==== RECORD SET
(** * compare_video_result: verification and composition of comparison videos

    A shallow embedding of [concat_videos.py] (functions [load_config],
    [verify_videos] and [process_and_composite_videos]) and the properties
    its specification states about them.

    Python floats are IEEE 754 binary64 numbers: they are modelled by Rocq's
    primitive floats, whose operations are the same binary64 operations.
    Python objects that are mutated (the reader of a [VideoFileClip], the
    list [clips]) live in an explicit state that is threaded through a small
    state-and-exception monad. *)

From Stdlib Require Import ZArith Floats String.
From stdpp Require Import base list.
========
• [ACTIVITY] In the data above, find each line that uses the string "From". Copy it.

• [WRITTEN RESPONSE]
From Stdlib Require Import ZArith Floats String.
From stdpp Require Import base list.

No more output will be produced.